Narrative description of skewed data - Statistics/quantification (Feb/13/2009 )
I am trying to write up some results regarding changes to non-guassian distributed data. With normally distributed data it is easy; one can just write the mean +/- SEM. What is the equivalent for non-gaussian data? I imagine one uses the median along with some measure of the spread (interquartile range? some percentile?). I've looked at a few other papers, but there doesn't seem to a consensus (some are just wrong; e.g. median +/- SEM). Any ideas?
Thanks.
I think that it depends on the group size (n).
For an example, if it's to small you can't do a t-test.
We once did a Wilcoxon test to compare arbitrarily samples.
But the best thing to do is to go to a statistician for help.
who_throws_a_shoe on Feb 13 2009, 04:35 PM said:
Thanks.
Normally median should do the job. I'd use box plots with median, lower quartile, upper quartile, smallest and largest observation, outliers. Sometimes the mean is also included. It combines the most important descriptive statistics and gives an impression on the distribution of the data.
"Statistics are like a drunk with a lamppost: used more for support than illumination."
Sir Winston Churchill
hobglobin on Feb 18 2009, 11:30 AM said:
who_throws_a_shoe on Feb 13 2009, 04:35 PM said:
Thanks.
Normally median should do the job. I'd use box plots with median, lower quartile, upper quartile, smallest and largest observation, outliers. Sometimes the mean is also included. It combines the most important descriptive statistics and gives an impression on the distribution of the data.
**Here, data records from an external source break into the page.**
Lemma actual_resized_and_not_recorded_witness :
  _compare_images 5 resize_solid (fun img _ => img)
    (solid 2 2 0) (solid 1 1 255) =
  _compare_images 5 resize_solid (fun img _ => img)
    (solid 2 2 0) (resize_solid (solid 1 1 255) (2, 2) LANCZOS).
Proof.
  apply (actual_resized_and_not_recorded 5 resize_solid (fun img _ => img)
           (solid 2 2 0) (solid 1 1 255)).
  - intros img sz filter. reflexivity.
  - simpl. discriminate.
Defined.

End BitmapFacts.

(** ** Colour parsing *)

Section ParseFacts.

Import Accessibility.

Lemma span_sound (p : ascii -> bool) (s a b : string) :
  span p s = (a, b) -> s = a ++ b /\ all_of p a.
Proof.
  revert a b. induction s as [|c t IH]; intros a b H; simpl in H.
  - inversion H; subst. split; reflexivity.
  - destruct (p c) eqn:Hc.
    + destruct (span p t) as [a' b'] eqn:Ht. inversion H; subst.
      destruct (IH a' b eq_refl) as [-> Ha]. split; [reflexivity|].
      unfold all_of in *. simpl. now rewrite Hc, Ha.
    + inversion H; subst. split; reflexivity.
Qed.

Lemma many1_sound (p : ascii -> bool) (s a b : string) :
  many1 p s = Some (a, b) -> s = a ++ b /\ a <> "" /\ all_of p a.
Proof.
  unfold many1. destruct (span p s) as [a' b'] eqn:Hs. intros H.
  destruct a' as [|c a'']; [discriminate|]. inversion H; subst.
  destruct (span_sound _ _ _ _ Hs) as [-> Ha].
  repeat split; [discriminate | exact Ha].
Qed.

Lemma lit_sound (l s t : string) : lit l s = Some t -> s = l ++ t.
Proof.
  revert s. induction l as [|a l IH]; intros s H; simpl in H.
  - now inversion H.
  - destruct s as [|c s']; [discriminate|].
    destruct (Ascii.eqb_spec a c) as [-> | ?]; [|discriminate].
    simpl. now rewrite (IH _ H).
Qed.

Lemma spaces_sound (s : string) : exists w, s = w ++ spaces s /\ blank w.
Proof.
  unfold spaces. destruct (span is_space s) as [w r] eqn:Hs.
  exists w. exact (span_sound _ _ _ _ Hs).
Qed.

Lemma hex2_sound (s h t : string) :
  hex2 s = Some (h, t) -> s = h ++ t /\ hex_pair h.
Proof.
  unfold hex2. destruct s as [|a [|b r]]; try discriminate.
  destruct (is_hex a) eqn:Ha; [|discriminate].
  destruct (is_hex b) eqn:Hb; [|discriminate].
  simpl. intros H. inversion H; subst.
  split; [reflexivity|]. split; [reflexivity|].
  unfold all_of. simpl. now rewrite Ha, Hb.
Qed.

Lemma digit_value (c : ascii) :
  is_digit c = true -> 0 <= Z.of_nat (nat_of_ascii c) - 48 <= 9.
Proof.
  unfold is_digit. rewrite andb_true_iff, !Nat.leb_le. lia.
Qed.

Lemma fold_digits_nonneg (l : list ascii) (acc : Z) :
  forallb is_digit l = true -> 0 <= acc ->
  0 <= fold_left (fun acc c => 10 * acc + (Z.of_nat (nat_of_ascii c) - 48))
         l acc.
Proof.
  revert acc.
  induction l as [|c l IH]; intros acc Hl Hacc; cbn [fold_left forallb] in *.
  - exact Hacc.
  - apply andb_true_iff in Hl. destruct Hl as [Hc Hl].
    apply IH; [exact Hl|]. pose proof (digit_value c Hc). lia.
Qed.

Lemma int_of_digits_nonneg (d : string) : number d -> 0 <= int_of_digits d.
Proof.
  intros [_ Hd]. unfold int_of_digits. apply fold_digits_nonneg; [exact Hd|lia].
Qed.

Lemma hex_value_range (c : ascii) : is_hex c = true -> 0 <= hex_value c <= 15.
Proof.
  unfold is_hex, hex_value. cbv zeta.
  rewrite !orb_true_iff, !andb_true_iff, !Nat.leb_le.
  intros H.
  destruct (Z.leb_spec (Z.of_nat (nat_of_ascii c)) 57);
    destruct (Z.leb_spec (Z.of_nat (nat_of_ascii c)) 70); lia.
Qed.

Lemma int_of_hex_pair (h : string) : hex_pair h -> 0 <= int_of_hex h <= 255.
Proof.
  intros [Hlen Hall]. destruct h as [|a [|b [|c r]]]; try discriminate.
  unfold all_of in Hall. simpl in Hall.
  rewrite andb_true_r in Hall. apply andb_true_iff in Hall.
  destruct Hall as [Ha Hb].
  pose proof (hex_value_range a Ha). pose proof (hex_value_range b Hb).
  unfold int_of_hex. cbn [list_ascii_of_string fold_left]. lia.
Qed.

Ltac unbind H :=
  repeat match type of H with
  | opt_bind ?m _ = Some _ =>
      let E := fresh "E" in
      (destruct m as [[? ?]|] eqn:E || destruct m as [?|] eqn:E);
      [cbn [opt_bind] in H | discriminate H]
  end.

Ltac sound_steps :=
  repeat match goal with
  | E : lit _ _ = Some _ |- _ => apply lit_sound in E
  | E : many1 _ _ = Some _ |- _ =>
      apply many1_sound in E; destruct E as (? & ? & ?)
  | E : hex2 _ = Some _ |- _ => apply hex2_sound in E; destruct E as (? & ?)
  end.

Lemma rgb_match_sound (s r g b : string) :
  rgb_match s = Some (r, g, b) ->
  exists w1 w2 rest,
    s = "rgb(" ++ r ++ "," ++ w1 ++ g ++ "," ++ w2 ++ b ++ ")" ++ rest /\
    number r /\ number g /\ number b /\ blank w1 /\ blank w2.
Proof.
  unfold rgb_match. intros H. unbind H. inversion H; subst; clear H.
  sound_steps.
  match goal with
  | Hg : spaces ?u = g ++ _, Hb : spaces ?v = b ++ _ |- _ =>
      destruct (spaces_sound u) as (w1 & Hu & Bu);
      destruct (spaces_sound v) as (w2 & Hv & Bv);
      rewrite Hg in Hu; rewrite Hb in Hv
  end.
  exists w1, w2. eexists. subst.
  split; [reflexivity|]. unfold number. tauto.
Qed.

Lemma rgba_match_sound (s r g b : string) :
  rgba_match s = Some (r, g, b) ->
  exists a w1 w2 w3 rest,
    s = "rgba(" ++ r ++ "," ++ w1 ++ g ++ "," ++ w2 ++ b ++ ","
                ++ w3 ++ a ++ ")" ++ rest /\
    number r /\ number g /\ number b /\ blank w1 /\ blank w2 /\ blank w3 /\
    a <> "" /\ all_of (fun c => is_digit c || Ascii.eqb c ".") a.
Proof.
  unfold rgba_match. intros H. unbind H. inversion H; subst; clear H.
  sound_steps.
  match goal with
  | Hg : spaces ?u = g ++ _, Hb : spaces ?v = b ++ _,
    Ha : spaces ?t = ?a ++ _ |- _ =>
      destruct (spaces_sound u) as (w1 & Hu & Bu);
      destruct (spaces_sound v) as (w2 & Hv & Bv);
      destruct (spaces_sound t) as (w3 & Ht & Bt);
      rewrite Hg in Hu; rewrite Hb in Hv; rewrite Ha in Ht;
      exists a, w1, w2, w3
  end.
  eexists. subst.
  split; [reflexivity|]. unfold number. tauto.
Qed.

Lemma hex_match_sound (s r g b : string) :
  hex_match s = Some (r, g, b) ->
  exists rest,
    s = "#" ++ r ++ g ++ b ++ rest /\ hex_pair r /\ hex_pair g /\ hex_pair b.
Proof.
  unfold hex_match. intros H. unbind H. inversion H; subst; clear H.
  sound_steps. eexists. subst. split; [reflexivity|]. tauto.
Qed.

(** C4, as stated, fails: a channel written above 255 is returned as it is
    written. *)
Lemma parse_color_channel_above_255 :
  _parse_color "rgb(300, 0, 0)" = Some (300, 0, 0) /\ ~ is_rgb (300, 0, 0).
Proof.
  split; [reflexivity|]. unfold is_rgb. lia.
Qed.

(** C4, amended.  When [_parse_color] returns a triple, the input starts
    with one of the three forms [rgb(r, g, b)], [rgba(r, g, b, a)] or
    [#RRGGBB] and the triple is the three numbers written there, neither
    guessed nor clamped; every channel is a non-negative integer, and for the
    hexadecimal form it lies in 0..255.  Any other input yields [None]. *)
Theorem parse_color_reads_what_is_written
    (s : string) (c : Color) (Hparsed : _parse_color s = Some c) :
  color_form s c /\
  (let '(r, g, b) := c in 0 <= r /\ 0 <= g /\ 0 <= b) /\
  (forall rest, s = "#" ++ rest -> is_rgb c) /\
  s <> "" /\ s <> "transparent".
Proof.
  unfold _parse_color in Hparsed.
  destruct (String.eqb_spec s "") as [-> | Hne]; [discriminate|].
  destruct (String.eqb_spec s "transparent") as [-> | Hnt]; [discriminate|].
  cbn [orb] in Hparsed.
  destruct (rgb_match s) as [[[r g] b]|] eqn:Hrgb.
  - inversion Hparsed; subst; clear Hparsed.
    destruct (rgb_match_sound _ _ _ _ Hrgb)
      as (w1 & w2 & rest & -> & Nr & Ng & Nb & B1 & B2).
    split; [now apply form_rgb|].
    split; [repeat split; now apply int_of_digits_nonneg|].
    split; [intros rest' Heq; discriminate Heq|].
    split; assumption.
  - destruct (rgba_match s) as [[[r g] b]|] eqn:Hrgba.
    + inversion Hparsed; subst; clear Hparsed.
      destruct (rgba_match_sound _ _ _ _ Hrgba)
        as (a & w1 & w2 & w3 & rest & -> & Nr & Ng & Nb & B1 & B2 & B3
            & Na & Da).
      split; [now apply form_rgba|].
      split; [repeat split; now apply int_of_digits_nonneg|].
      split; [intros rest' Heq; discriminate Heq|].
      split; assumption.
    + destruct (hex_match s) as [[[r g] b]|] eqn:Hhex; [|discriminate].
      inversion Hparsed; subst; clear Hparsed.
      destruct (hex_match_sound _ _ _ _ Hhex) as (rest & -> & Pr & Pg & Pb).
      pose proof (int_of_hex_pair r Pr). pose proof (int_of_hex_pair g Pg).
      pose proof (int_of_hex_pair b Pb).
      split; [now apply form_hex|].
      split; [lia|].
      split; [intros _ _; unfold is_rgb; lia|].
      split; assumption.
Qed.

Lemma parse_color_reads_what_is_written_witness :
  color_form "rgba(12, 34, 56, 0.5)" (12, 34, 56).
Proof.
  apply (parse_color_reads_what_is_written "rgba(12, 34, 56, 0.5)" (12, 34, 56)).
  reflexivity.
Defined.

End ParseFacts.

(** ** Grid alignment *)

Section GridFacts.

Import Layout.

Variable tolerance : Z.

Lemma alignment_block_returns (ty all_equal label : string)
    (positions : list Z) (result : Result) :
  positions <> [] ->
  exists msg,
    alignment_block tolerance ty all_equal label positions result =
    Return
      (let ok := within_tolerance tolerance positions in
       let r := append_check result (mkCheck ty ok msg None None) in
       if ok then r else set_passed r false).
Proof.
  intros Hne. unfold alignment_block, within_tolerance.
  destruct (len_set positions =? 1)%nat.
  - eexists. reflexivity.
  - destruct positions as [|a t]; [contradiction|].
    cbn [py_max py_min bind orb].
    destruct (fold_left Z.max t a - fold_left Z.min t a <=? tolerance);
      eexists; reflexivity.
Qed.

Lemma forallb_app_one (l : list Check) (c : Check) :
  forallb ck_passed (l ++ [c]) = forallb ck_passed l && ck_passed c.
Proof. rewrite forallb_app. simpl. now rewrite andb_true_r. Qed.

Lemma horizontal_returns (row : list Bounds) (elems : list ElementSpec) :
  row <> [] ->
  exists r,
    _check_horizontal_alignment tolerance row elems fresh_result = Return r /\
    map summary (checks r) =
      [ ("top_alignment", within_tolerance tolerance (map y row), None, None);
        ("center_alignment",
         within_tolerance tolerance (map (fun b => y b + height b / 2) row),
         None, None) ].
Proof.
  intros Hne. unfold _check_horizontal_alignment.
  assert (H1 : map y row <> []) by (destruct row; [contradiction|discriminate]).
  assert (H2 : map (fun b => y b + height b / 2) row <> [])
    by (destruct row; [contradiction|discriminate]).
  destruct (alignment_block_returns "top_alignment"
              "All elements aligned at top" "Top" _ fresh_result H1)
    as [m1 E1].
  rewrite E1. cbn [bind].
  match goal with
  | |- context [alignment_block _ _ _ _ _ ?res] =>
      destruct (alignment_block_returns "center_alignment"
                  "All elements center-aligned" "Center" _ res H2)
        as [m2 E2]
  end.
  rewrite E2. eexists. split; [reflexivity|].
  cbv zeta.
  destruct (within_tolerance tolerance (map y row));
    destruct (within_tolerance tolerance
                (map (fun b => y b + height b / 2) row));
    reflexivity.
Qed.

Lemma vertical_returns (column : list Bounds) (elems : list ElementSpec) :
  column <> [] ->
  exists r,
    _check_vertical_alignment tolerance column elems fresh_result = Return r /\
    map summary (checks r) =
      [ ("left_alignment", within_tolerance tolerance (map x column),
         None, None);
        ("center_alignment",
         within_tolerance tolerance (map (fun b => x b + width b / 2) column),
         None, None) ].
Proof.
  intros Hne. unfold _check_vertical_alignment.
  assert (H1 : map x column <> [])
    by (destruct column; [contradiction|discriminate]).
  assert (H2 : map (fun b => x b + width b / 2) column <> [])
    by (destruct column; [contradiction|discriminate]).
  destruct (alignment_block_returns "left_alignment"
              "All elements left-aligned" "Left" _ fresh_result H1)
    as [m1 E1].
  rewrite E1. cbn [bind].
  match goal with
  | |- context [alignment_block _ _ _ _ _ ?res] =>
      destruct (alignment_block_returns "center_alignment"
                  "All elements center-aligned" "Center" _ res H2)
        as [m2 E2]
  end.
  rewrite E2. eexists. split; [reflexivity|].
  cbv zeta.
  destruct (within_tolerance tolerance (map x column));
    destruct (within_tolerance tolerance
                (map (fun b => x b + width b / 2) column));
    reflexivity.
Qed.

Lemma absorb_checks (tag : Check -> Check) (sub result : Result) :
  checks (absorb tag sub result) = (checks result ++ map tag (checks sub))%list.
Proof.
  unfold absorb. generalize (checks sub) as l. intros l. revert result.
  induction l as [|c l IH]; intros result; cbn [fold_left map].
  - now rewrite app_nil_r.
  - rewrite IH. destruct (negb (ck_passed (tag c)));
      cbn [checks set_passed append_check]; now rewrite <- app_assoc.
Qed.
"Statistics are like a drunk with a lamppost: used more for support than illumination."
Sir Winston Churchill
Thanks for your help. For my figures, I think am going to plot my raw values as a scatter plot - I have an n of about 50 per treatment, it takes up the same amount of space and it shows all the data (which, in most cases, should be encouraged!). My main issue is how to describe the data in the text. For example, in gaussian-distributed data I would most-likely use the mean and the SEM and therefore the text would include a statement like:
"the mean amplitude of the response changed from 3.2 +/- 0.2 nA in the control to 4.5 +/- 0.3 nA in the presence of the drug"
In my skewed data, to use the mean +/- SEM would be inappropriate. Is there some kind of equivalent? I could use the median, the lower quartile (Q1), and upper quartile (Q3), so the equivalent statement in the results text would read something like :
"the median amplitude of the response changed from 3.4 (Q1 3.0, Q3 3.6) nA in the control to 4.5 (Q1 4.3, Q3 4.8) nA in the presence of the drug"
but this seems a bit clumsy.
Any thoughts?
Thanks so much
who_throws_a_shoe on Feb 18 2009, 06:58 PM said:
hobglobin on Feb 18 2009, 11:30 AM said:
who_throws_a_shoe on Feb 13 2009, 04:35 PM said:
Thanks.
Normally median should do the job. I'd use box plots with median, lower quartile, upper quartile, smallest and largest observation, outliers. Sometimes the mean is also included. It combines the most important descriptive statistics and gives an impression on the distribution of the data.
"Statistics are like a drunk with a lamppost: used more for support than illumination."
Sir Winston Churchill
Thanks for your help. For my figures, I think am going to plot my raw values as a scatter plot - I have an n of about 50 per treatment, it takes up the same amount of space and it shows all the data (which, in most cases, should be encouraged!). My main issue is how to describe the data in the text. For example, in gaussian-distributed data I would most-likely use the mean and the SEM and therefore the text would include a statement like:
"the mean amplitude of the response changed from 3.2 +/- 0.2 nA in the control to 4.5 +/- 0.3 nA in the presence of the drug"
In my skewed data, to use the mean +/- SEM would be inappropriate. Is there some kind of equivalent? I could use the median, the lower quartile (Q1), and upper quartile (Q3), so the equivalent statement in the results text would read something like :
"the median amplitude of the response changed from 3.4 (Q1 3.0, Q3 3.6) nA in the control to 4.5 (Q1 4.3, Q3 4.8) nA in the presence of the drug"
but this seems a bit clumsy.
Any thoughts?
Thanks so much
You could give the confidence interval in which e.g. 95% of the measurements are included; it's used frequently for such skewed data.